* EXERCISE:
The complete data, repeated exactly, should form your response.

EXCERPTED RECORDS section start

(** *** Sending an email *)

(** X18 (what is sent, and what is confirmed).  When the text of the
    fast backend has a JSON region, [JSON.parse] reads an object with a
    recipient from it, the workspace is held and [sendEmail] returns,
    [_handleSendEmail] makes exactly the parse request and the one call
    of [sendEmail].  The call carries the parsed recipient, the parsed
    subject or "(no subject)" when there is none, and the parsed body or
    the original message when there is none.  The confirmation names
    the recipient and the subject as it was parsed, not as it was sent
    (for a missing subject it reads "Subject: undefined"), and ends with
    the result of the call when that is a text. *)
Theorem X18_email_sent_and_confirmed :
  forall (JSON_parse : string -> outcome value) (w : world) (n : nat)
         (b : brain) (message : string) (context : list turn)
         (raw : string) (f : Regex.found) (parsed result : value),
    Email.raw_text (answer w n (Email.parse_request b message)) = Some raw ->
    Regex.exec Patterns.json_region raw = Some f ->
    JSON_parse (Regex.matched raw f) = Val parsed ->
    truthy (opt_get parsed "to") = true ->
    googleWorkspace (skills b) = true ->
    answer w (S n) (Email.send_request message parsed) = Returns result ->
    run_at w n (_handleSendEmail JSON_parse message context) b
    = ((Val (VStr ("Email sent to **" ++ to_string (opt_get parsed "to")
                   ++ "**!" ++ nl
                   ++ "Subject: " ++ to_string (opt_get parsed "subject")
                   ++ nl ++ nl ++ string_or_empty result)), b),
       [Called (Email.parse_request b message)
               (answer w n (Email.parse_request b message));
        Called (Email.send_request message parsed) (Returns result)])
    /\ Email.send_request message parsed
       = Invoke "googleWorkspace" "sendEmail"
           [opt_get parsed "to";
            (if truthy (opt_get parsed "subject")
             then opt_get parsed "subject" else VStr "(no subject)");
            (if truthy (opt_get parsed "body")
             then opt_get parsed "body" else VStr message)].
Proof.
  intros JSON_parse w n b message context raw f parsed result
         Hraw Hf Hp Hto Hg Hs.
  split; [| reflexivity].
  assert (nullish parsed = false) as Hn
    by (destruct parsed; try reflexivity; discriminate Hto).
  unfold Email.raw_text in Hraw. unfold _handleSendEmail.
  run_steps. fold (Email.parse_request b message).
  destruct (answer w n (Email.parse_request b message)) as [response | e];
    [| discriminate].
  run_steps.
  destruct (gemini_text response) as [text | e]; [| discriminate].
  run_steps.
  destruct (or_else text (VStr EmptyString)); try discriminate.
  injection Hraw as ->. cbn [value_match]. run_steps. rewrite Hf. run_steps.
  rewrite Hp. run_steps.
  rewrite !(get_not_nullish parsed) by assumption. run_steps.
  rewrite Hto. cbn [negb]. unfold workspace. run_steps. rewrite Hg. run_steps.
  fold (Email.send_request message parsed). rewrite Hs. run_steps.
  reflexivity.
Qed.
(** * Quiz Wiz: session store, answer evaluation, navigation, report and
      ingestion normalisation, embedded from the TypeScript sources.

    Strings are JavaScript strings: sequences of UTF-16 code units, written
    here as lists of [N].  [sessionStorage] is a finite map from key strings
    to the values the application serialises into it. *)

From Stdlib Require Import List NArith ZArith QArith Qround Lia String Ascii Bool.
From Stdlib Require Import DecimalString DecimalNat DecimalFacts.
From stdpp Require Import gmap strings list fin_maps.

Close Scope Q_scope.
Local Open Scope nat_scope.

(** ** JavaScript strings *)

Abbreviation jsstring := (list N).

(** A string literal of the source, as code units (ASCII literals only). *)
Definition js (s : string) : jsstring :=
  List.map N_of_ascii (list_ascii_of_string s).

(** [a === b] on two strings. *)
Definition str_eqb (a b : jsstring) : bool := bool_decide (a = b).

(** WhiteSpace and LineTerminator code units of ECMAScript, the ones
    [String.prototype.trim] strips. *)
Definition isWhiteSpace (c : N) : bool :=
  ((9 <=? c) && (c <=? 13) || (c =? 32) || (c =? 160) || (c =? 5760)
   || (8192 <=? c) && (c <=? 8202) || (c =? 8232) || (c =? 8233)
   || (c =? 8239) || (c =? 8287) || (c =? 12288) || (c =? 65279))%N.

Fixpoint trimStart (s : jsstring) : jsstring :=
  match s with
  | c :: r => if isWhiteSpace c then trimStart r else s
  | [] => []
  end.

Definition trimEnd (s : jsstring) : jsstring :=
  reverse (trimStart (reverse s)).

Definition trim (s : jsstring) : jsstring := trimEnd (trimStart s).

(** [String.prototype.toLowerCase] is the engine's: it folds every script
    by the Unicode tables of the engine at hand.  The sources call it and
    nothing more, so it is an operation the embedding is given, not one it
    fixes. *)
Class Engine := {
  toLowerCase : jsstring -> jsstring
}.

(** Upper-case code units of Basic Latin and Latin-1, and the lower-case
    unit of each: the part of the case tables that is written out here. *)
Definition isUpper (c : N) : bool :=
  ((65 <=? c) && (c <=? 90) || (192 <=? c) && (c <=? 214)
   || (216 <=? c) && (c <=? 222))%N.

Definition lowerUnit (c : N) : N := if isUpper c then (c + 32)%N else c.

(** A string of Basic Latin and Latin-1 code units only. *)
Definition isLatin1 (s : jsstring) : Prop := Forall (fun c => (c < 256)%N) s.

(** On Latin-1 strings [toLowerCase] works unit by unit, as [lowerUnit]
    says: a fact of the Unicode tables every engine shares. *)
Definition lowersLatin1 `{Engine} : Prop :=
  forall s, isLatin1 s -> toLowerCase s = List.map lowerUnit s.

(** An engine for worked examples: it folds Latin-1 and leaves the rest. *)
Definition latinEngine : Engine :=
  {| toLowerCase := fun s => List.map lowerUnit s |}.

(** Folding the case of a written-out Latin-1 string. *)
Ltac lower_latin L :=
  repeat match goal with
    | |- context [toLowerCase ?s] =>
        rewrite (L s) by (vm_compute; repeat constructor)
    end.

(** [String.fromCharCode(n)]: one code unit, taken modulo 2^16. *)
Definition fromCharCode (n : N) : jsstring := [(n mod 65536)%N].

(** Truthiness of a string: the empty string is the only falsy one. *)
Definition truthy (s : jsstring) : bool :=
  match s with [] => false | _ :: _ => true end.

(** [Array.prototype.join]. *)
Fixpoint join (sep : jsstring) (l : list jsstring) : jsstring :=
  match l with
  | [] => []
  | [x] => x
  | x :: r => x ++ sep ++ join sep r
  end.

(** Decimal rendering of a non-negative integer, as [Number.prototype.toString]. *)
Definition natToString (n : nat) : jsstring :=
  js (NilEmpty.string_of_uint (Nat.to_uint n)).

(** The value of a decimal digit. *)
Definition digitValue (c : N) : option nat :=
  if ((48 <=? c) && (c <=? 57))%N then Some (N.to_nat (c - 48)) else None.

(** The longest prefix of decimal digits, read from the left; [acc] is
    the value read so far, [None] before the first digit. *)
Fixpoint parseDigits (s : jsstring) (acc : option nat) : option nat :=
  match s with
  | c :: r =>
      match digitValue c with
      | Some d =>
          parseDigits r
            (Some (10 * match acc with Some a => a | None => 0 end + d))
      | None => acc
      end
  | [] => acc
  end.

EXCERPTED RECORDS section end

* EXERCISE ANSWER:
(** *** Sending an email *)

(** X18 (what is sent, and what is confirmed).  When the text of the
    fast backend has a JSON region, [JSON.parse] reads an object with a
    recipient from it, the workspace is held and [sendEmail] returns,
    [_handleSendEmail] makes exactly the parse request and the one call
    of [sendEmail].  The call carries the parsed recipient, the parsed
    subject or "(no subject)" when there is none, and the parsed body or
    the original message when there is none.  The confirmation names
    the recipient and the subject as it was parsed, not as it was sent
    (for a missing subject it reads "Subject: undefined"), and ends with
    the result of the call when that is a text. *)
Theorem X18_email_sent_and_confirmed :
  forall (JSON_parse : string -> outcome value) (w : world) (n : nat)
         (b : brain) (message : string) (context : list turn)
         (raw : string) (f : Regex.found) (parsed result : value),
    Email.raw_text (answer w n (Email.parse_request b message)) = Some raw ->
    Regex.exec Patterns.json_region raw = Some f ->
    JSON_parse (Regex.matched raw f) = Val parsed ->
    truthy (opt_get parsed "to") = true ->
    googleWorkspace (skills b) = true ->
    answer w (S n) (Email.send_request message parsed) = Returns result ->
    run_at w n (_handleSendEmail JSON_parse message context) b
    = ((Val (VStr ("Email sent to **" ++ to_string (opt_get parsed "to")
                   ++ "**!" ++ nl
                   ++ "Subject: " ++ to_string (opt_get parsed "subject")
                   ++ nl ++ nl ++ string_or_empty result)), b),
       [Called (Email.parse_request b message)
               (answer w n (Email.parse_request b message));
        Called (Email.send_request message parsed) (Returns result)])
    /\ Email.send_request message parsed
       = Invoke "googleWorkspace" "sendEmail"
           [opt_get parsed "to";
            (if truthy (opt_get parsed "subject")
             then opt_get parsed "subject" else VStr "(no subject)");
            (if truthy (opt_get parsed "body")
             then opt_get parsed "body" else VStr message)].
Proof.
  intros JSON_parse w n b message context raw f parsed result
         Hraw Hf Hp Hto Hg Hs.
  split; [| reflexivity].
  assert (nullish parsed = false) as Hn
    by (destruct parsed; try reflexivity; discriminate Hto).
  unfold Email.raw_text in Hraw. unfold _handleSendEmail.
  run_steps. fold (Email.parse_request b message).
  destruct (answer w n (Email.parse_request b message)) as [response | e];
    [| discriminate].
  run_steps.
  destruct (gemini_text response) as [text | e]; [| discriminate].
  run_steps.
  destruct (or_else text (VStr EmptyString)); try discriminate.
  injection Hraw as ->. cbn [value_match]. run_steps. rewrite Hf. run_steps.
  rewrite Hp. run_steps.
  rewrite !(get_not_nullish parsed) by assumption. run_steps.
  rewrite Hto. cbn [negb]. unfold workspace. run_steps. rewrite Hg. run_steps.
  fold (Email.send_request message parsed). rewrite Hs. run_steps.
  reflexivity.
Qed.
(** * Quiz Wiz: session store, answer evaluation, navigation, report and
      ingestion normalisation, embedded from the TypeScript sources.

    Strings are JavaScript strings: sequences of UTF-16 code units, written
    here as lists of [N].  [sessionStorage] is a finite map from key strings
    to the values the application serialises into it. *)

From Stdlib Require Import List NArith ZArith QArith Qround Lia String Ascii Bool.
From Stdlib Require Import DecimalString DecimalNat DecimalFacts.
From stdpp Require Import gmap strings list fin_maps.

Close Scope Q_scope.
Local Open Scope nat_scope.

(** ** JavaScript strings *)

Abbreviation jsstring := (list N).

(** A string literal of the source, as code units (ASCII literals only). *)
Definition js (s : string) : jsstring :=
  List.map N_of_ascii (list_ascii_of_string s).

(** [a === b] on two strings. *)
Definition str_eqb (a b : jsstring) : bool := bool_decide (a = b).

(** WhiteSpace and LineTerminator code units of ECMAScript, the ones
    [String.prototype.trim] strips. *)
Definition isWhiteSpace (c : N) : bool :=
  ((9 <=? c) && (c <=? 13) || (c =? 32) || (c =? 160) || (c =? 5760)
   || (8192 <=? c) && (c <=? 8202) || (c =? 8232) || (c =? 8233)
   || (c =? 8239) || (c =? 8287) || (c =? 12288) || (c =? 65279))%N.

Fixpoint trimStart (s : jsstring) : jsstring :=
  match s with
  | c :: r => if isWhiteSpace c then trimStart r else s
  | [] => []
  end.

Definition trimEnd (s : jsstring) : jsstring :=
  reverse (trimStart (reverse s)).

Definition trim (s : jsstring) : jsstring := trimEnd (trimStart s).

(** [String.prototype.toLowerCase] is the engine's: it folds every script
    by the Unicode tables of the engine at hand.  The sources call it and
    nothing more, so it is an operation the embedding is given, not one it
    fixes. *)
Class Engine := {
  toLowerCase : jsstring -> jsstring
}.

(** Upper-case code units of Basic Latin and Latin-1, and the lower-case
    unit of each: the part of the case tables that is written out here. *)
Definition isUpper (c : N) : bool :=
  ((65 <=? c) && (c <=? 90) || (192 <=? c) && (c <=? 214)
   || (216 <=? c) && (c <=? 222))%N.

Definition lowerUnit (c : N) : N := if isUpper c then (c + 32)%N else c.

(** A string of Basic Latin and Latin-1 code units only. *)
Definition isLatin1 (s : jsstring) : Prop := Forall (fun c => (c < 256)%N) s.

(** On Latin-1 strings [toLowerCase] works unit by unit, as [lowerUnit]
    says: a fact of the Unicode tables every engine shares. *)
Definition lowersLatin1 `{Engine} : Prop :=
  forall s, isLatin1 s -> toLowerCase s = List.map lowerUnit s.

(** An engine for worked examples: it folds Latin-1 and leaves the rest. *)
Definition latinEngine : Engine :=
  {| toLowerCase := fun s => List.map lowerUnit s |}.

(** Folding the case of a written-out Latin-1 string. *)
Ltac lower_latin L :=
  repeat match goal with
    | |- context [toLowerCase ?s] =>
        rewrite (L s) by (vm_compute; repeat constructor)
    end.

(** [String.fromCharCode(n)]: one code unit, taken modulo 2^16. *)
Definition fromCharCode (n : N) : jsstring := [(n mod 65536)%N].

(** Truthiness of a string: the empty string is the only falsy one. *)
Definition truthy (s : jsstring) : bool :=
  match s with [] => false | _ :: _ => true end.

(** [Array.prototype.join]. *)
Fixpoint join (sep : jsstring) (l : list jsstring) : jsstring :=
  match l with
  | [] => []
  | [x] => x
  | x :: r => x ++ sep ++ join sep r
  end.

(** Decimal rendering of a non-negative integer, as [Number.prototype.toString]. *)
Definition natToString (n : nat) : jsstring :=
  js (NilEmpty.string_of_uint (Nat.to_uint n)).

(** The value of a decimal digit. *)
Definition digitValue (c : N) : option nat :=
  if ((48 <=? c) && (c <=? 57))%N then Some (N.to_nat (c - 48)) else None.

(** The longest prefix of decimal digits, read from the left; [acc] is
    the value read so far, [None] before the first digit. *)
Fixpoint parseDigits (s : jsstring) (acc : option nat) : option nat :=
  match s with
  | c :: r =>
      match digitValue c with
      | Some d =>
          parseDigits r
            (Some (10 * match acc with Some a => a | None => 0 end + d))
      | None => acc
      end
  | [] => acc
  end.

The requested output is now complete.